Saved entries
::::::::::

(** What a pass of the draft model reads: the staged tensors and the attention metadata. *)
Record Call := {
  c_input_ids : list (list Z);
  c_positions : list (list Z);
  c_hidden_states : list (list (list H));
  c_token_indices : option (list Z);
  c_attn : CommonAttentionMetadata;
  c_is_prefill : bool;
  c_batch_pad : Z;
  c_back_pad : option (list Z);
  c_num_tokens_across_dp : option (list Z)
}.

(** The draft model: the hidden states and the draft id of every row, or an exception. *)
Context (model_executable : Call -> res (list (list H) * list Z)).

(** The drafter's buffers, and its calls of the model so far. *)
Record Drafter := {
  d_input_ids : list Z;
  backup_next_token_ids : list Z;
  input_stager : InputStager H;
  calls : list Call
}.

Definition set_input_ids ids (s : Drafter) : Drafter :=
  {| d_input_ids := ids; backup_next_token_ids := backup_next_token_ids s; input_stager := input_stager s; calls := calls s |}.
Definition set_backup ids (s : Drafter) : Drafter :=
  {| d_input_ids := d_input_ids s; backup_next_token_ids := ids; input_stager := input_stager s; calls := calls s |}.
Definition set_stager st (s : Drafter) : Drafter :=
  {| d_input_ids := d_input_ids s; backup_next_token_ids := backup_next_token_ids s; input_stager := st; calls := calls s |}.
Definition log_call c (s : Drafter) : Drafter :=
  {| d_input_ids := d_input_ids s; backup_next_token_ids := backup_next_token_ids s; input_stager := input_stager s;
     calls := calls s ++ [c] |}.

Definition _to_target_token_ids (cfg : Config) (draft_token_ids : list Z) : res (list Z) :=
  match draft_id_to_target_id cfg with
  | None => Ok draft_token_ids
  | Some d2t => offsets ← np_take d2t draft_token_ids; np_zip Z.add draft_token_ids offsets
  end.

(** [requests]: [get_token_id] of every cached request. *)
Definition prepare_next_token_ids_padded (cfg : Config) (cm : CommonAttentionMetadata) (sampled_token_ids : list (list Z))
    (requests : gmap string (Z -> Z)) (b : Batch) (discard_request_mask : list bool) (s : Drafter)
    : res (list Z * list Z * Drafter) :=
  ids ← mapM (fun i =>
    req ← of_option (py_nth (req_ids b) i) IndexError;
    get_token_id ← of_option (requests !! req) KeyError;
    seq_len ← of_option (py_nth (cm_seq_lens cm) i) IndexError;
    Ok (get_token_id seq_len)) (py_range (RunnerInputs.num_reqs b));
  backup ← store 0 ids (backup_next_token_ids s);
  let batch_size := len sampled_token_ids in
  next ← eagle_prepare_next_token_padded sampled_token_ids (py_take batch_size discard_request_mask)
    (py_take batch_size backup) (vocab_size cfg);
  Ok (next.1, next.2, set_backup backup s).

Definition prepare_inputs_padded (cm : CommonAttentionMetadata) (m : SpecDecodeMetadata) (valid_sampled_tokens_count : list Z)
    : res (CommonAttentionMetadata * list Z * list Z) :=
  p ← eagle_prepare_inputs_padded (cu_num_draft_tokens m) valid_sampled_tokens_count (cm_query_start_loc cm);
  new_query_len_per_req ← np_zip Z.sub (tail (cm_query_start_loc cm)) (removelast (cm_query_start_loc cm));
  total_num_tokens ← of_option (last (cm_query_start_loc cm)) IndexError;
  max_query_len ← amax new_query_len_per_req;
  max_seq_len ← amax (cm_seq_lens cm);
  Ok ({| cm_query_start_loc := cm_query_start_loc cm; cm_seq_lens := cm_seq_lens cm;
         cm_num_actual_tokens := total_num_tokens; cm_max_query_len := max_query_len;
         cm_max_seq_len := max_seq_len |}, p.1, p.2).

Definition _determine_batch_execution_and_padding (cfg : Config) (n num_tokens : Z) (is_prefill first_pass : bool)
    : res (BatchDescriptor * option (list Z)) :=
  status ← (if data_parallel_size cfg =? 1 then Ok None
            else match dp_status cfg with None => Raise AssertionError | Some st => Ok (Some st) end);
  determine_draft_batch_execution_and_padding (shape_config cfg) status (dp_rank cfg) n num_tokens is_prefill
    (draft_has_moe cfg) first_pass None.

(** The target's tokens one to the left, and the tokens that follow in the rows drafted from. *)
Definition shift_tokens (n : Z) (target : list Z) (next_token_ids token_indices : list Z) (buf : list Z) : res (list Z) :=
  assert! n =? len target;
  buf ← copy_prefix (n - 1) (tail target) buf;
  put_at token_indices next_token_ids buf.

(** The tensors a pass is staged into, read from the stager. *)
Definition _preprocess (cfg : Config) (n n_padded num_input_tokens : Z) (positions : list Z) (hidden : list (list H))
    (is_prefill : bool) (token_indices : option (list Z)) (shift : option (list Z * list Z)) (s : Drafter)
    : res (list (list Z) * list (list Z) * list (list (list H)) * option (list Z) * Drafter) :=
  ids ← match shift, token_indices with
        | None, _ => Ok (d_input_ids s)
        | Some _, None => Raise AssertionError
        | Some (target, next), Some idx => shift_tokens num_input_tokens target next idx (d_input_ids s)
        end;
  input_ids ← view_rows n (py_take num_input_tokens ids);
  positions ← view_rows n (py_take num_input_tokens positions);
  hidden ← view_rows n (py_take num_input_tokens hidden);
  query_len ← of_option (len <$> head input_ids) RuntimeError;
  let layout := {| InputStager.num_reqs := n; InputStager.num_reqs_padded := if is_prefill : bool then n else n_padded;
                   InputStager.query_len := query_len;
                   query_len_padded := if is_prefill then drafter_max_num_tokens cfg else query_len;
                   input_pad_value := 0; position_pad_value := 0; hidden_state_pad_value := zero;
                   token_index_pad_value := 0 |} in
  st ← stage empty empty_positions empty_hidden empty_row {| dtype := "int32"; data := input_ids |}
    {| dtype := "int64"; data := positions |} ((fun t => {| dtype := "int32"; data := t |}) <$> token_indices)
    (Some {| dtype := "hidden"; data := hidden |}) (hidden_size cfg) layout (input_stager s);
  let '(staged, stager) := st in
  buf ← of_option (_buffers stager !! staged_inputs staged) KeyError;
  key ← of_option (staged_hidden_states staged) AssertionError;
  h ← of_option (_hidden_state_buffers stager !! key) KeyError;
  t ← match staged_token_indices staged with
      | None => Ok None
      | Some key => t ← of_option (_token_indices_buffers stager !! key) KeyError; Ok (Some t)
      end;
  Ok (buf_ids buf, buf_positions buf, h, t, set_stager stager (set_input_ids ids s)).

(** The passes after the first, over one token of every request. *)
Fixpoint draft_passes (k : nat) (cfg : Config) (n n_padded : Z) (across : option (list Z)) (seq_lens positions : list Z)
    (max_seq_len : Z) (hidden : list (list H)) (latest : list Z) (s : Drafter) : res (list (list Z) * Drafter) :=
  match k with
  | O => Ok ([], s)
  | S k =>
      ids ← copy_prefix n latest (d_input_ids s);
      let positions := (fun p => p + 1) <$> positions in
      seq_lens ← np_zip (fun l p => if drafter_max_model_len cfg <=? p then 1 else l + 1) seq_lens (py_take n positions);
      pre ← _preprocess cfg n n_padded n (py_take n positions) (py_take n hidden) false None None (set_input_ids ids s);
      let '(ids, pos, h, t, s) := pre in
      let call := {| c_input_ids := ids; c_positions := pos; c_hidden_states := h; c_token_indices := None;
                     c_attn := {| cm_query_start_loc := py_range (n + 1); cm_seq_lens := seq_lens;
                                  cm_num_actual_tokens := n; cm_max_query_len := 1; cm_max_seq_len := max_seq_len |};
                     c_is_prefill := false; c_batch_pad := n_padded; c_back_pad := None;
                     c_num_tokens_across_dp := across |} in
      out ← model_executable call;
      draft ← _to_target_token_ids cfg (py_take n out.2);
      rest ← draft_passes k cfg n n_padded across seq_lens positions max_seq_len out.1 draft (log_call call s);
      Ok (draft :: rest.1, rest.2)
  end.

Definition propose (cfg : Config) (r : Runner) (b : Batch) (target_token_ids target_positions : list Z)
    (target_hidden_states : list (list H)) (next_token_ids token_indices_to_sample : list Z)
    (cm : CommonAttentionMetadata) (num_rejected_tokens : option (list Z)) (s : Drafter) : res (list (list Z) * Drafter) :=
  assert! forallb (fun row => len row =? hidden_size cfg) target_hidden_states;
  let num_tokens := len target_token_ids in
  let n := RunnerInputs.num_reqs b in
  d ← _determine_batch_execution_and_padding cfg n num_tokens (is_prefill r) true;
  pre ← _preprocess cfg n (DPUtils.num_reqs_padded d.1) num_tokens target_positions target_hidden_states (is_prefill r)
    (Some token_indices_to_sample) (Some (target_token_ids, next_token_ids)) s;
  let '(ids, pos, h, t, s) := pre in
  let call := {| c_input_ids := ids; c_positions := pos; c_hidden_states := h; c_token_indices := t; c_attn := cm;
                 c_is_prefill := is_prefill r; c_batch_pad := DPUtils.num_reqs_padded d.1;
                 c_back_pad := Some (decode_back_pad r); c_num_tokens_across_dp := d.2 |} in
  out ← model_executable call;
  let s := log_call call s in
  if num_speculative_tokens cfg =? 1 then
    draft ← _to_target_token_ids cfg (py_take n out.2);
    Ok ((fun t => [t]) <$> draft, s)
  else
    positions ← np_take target_positions token_indices_to_sample;
    draft ← _to_target_token_ids cfg (py_take n out.2);
    seq_lens ← match num_rejected_tokens with
               | Some rejected =>
                   if 1 <? num_speculative_tokens cfg then np_zip Z.sub (cm_seq_lens cm) rejected else Ok (cm_seq_lens cm)
               | None => Ok (cm_seq_lens cm)
               end;
    d ← _determine_batch_execution_and_padding cfg n n false false;
    rest ← draft_passes (Z.to_nat (num_speculative_tokens cfg - 1)) cfg n (DPUtils.num_reqs_padded d.1) d.2 seq_lens
      positions (cm_max_seq_len cm) out.1 draft s;
    drafts ← stack_columns (len draft) (draft :: rest.1);
    Ok (drafts, rest.2).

::::::::::

▶ _Problem requirements_: Transcribe the records above exactly, beginning at the line that contains "Definition _preprocess (cfg" and ending with the line that contains "query_len ← of_option", both included, and nothing else.

▶ _Answer space_:
Definition _preprocess (cfg : Config) (n n_padded num_input_tokens : Z) (positions : list Z) (hidden : list (list H))
    (is_prefill : bool) (token_indices : option (list Z)) (shift : option (list Z * list Z)) (s : Drafter)
    : res (list (list Z) * list (list Z) * list (list (list H)) * option (list Z) * Drafter) :=
  ids ← match shift, token_indices with
        | None, _ => Ok (d_input_ids s)
        | Some _, None => Raise AssertionError
        | Some (target, next), Some idx => shift_tokens num_input_tokens target next idx (d_input_ids s)
        end;
  input_ids ← view_rows n (py_take num_input_tokens ids);
  positions ← view_rows n (py_take num_input_tokens positions);
  hidden ← view_rows n (py_take num_input_tokens hidden);
  query_len ← of_option (len <$> head input_ids) RuntimeError;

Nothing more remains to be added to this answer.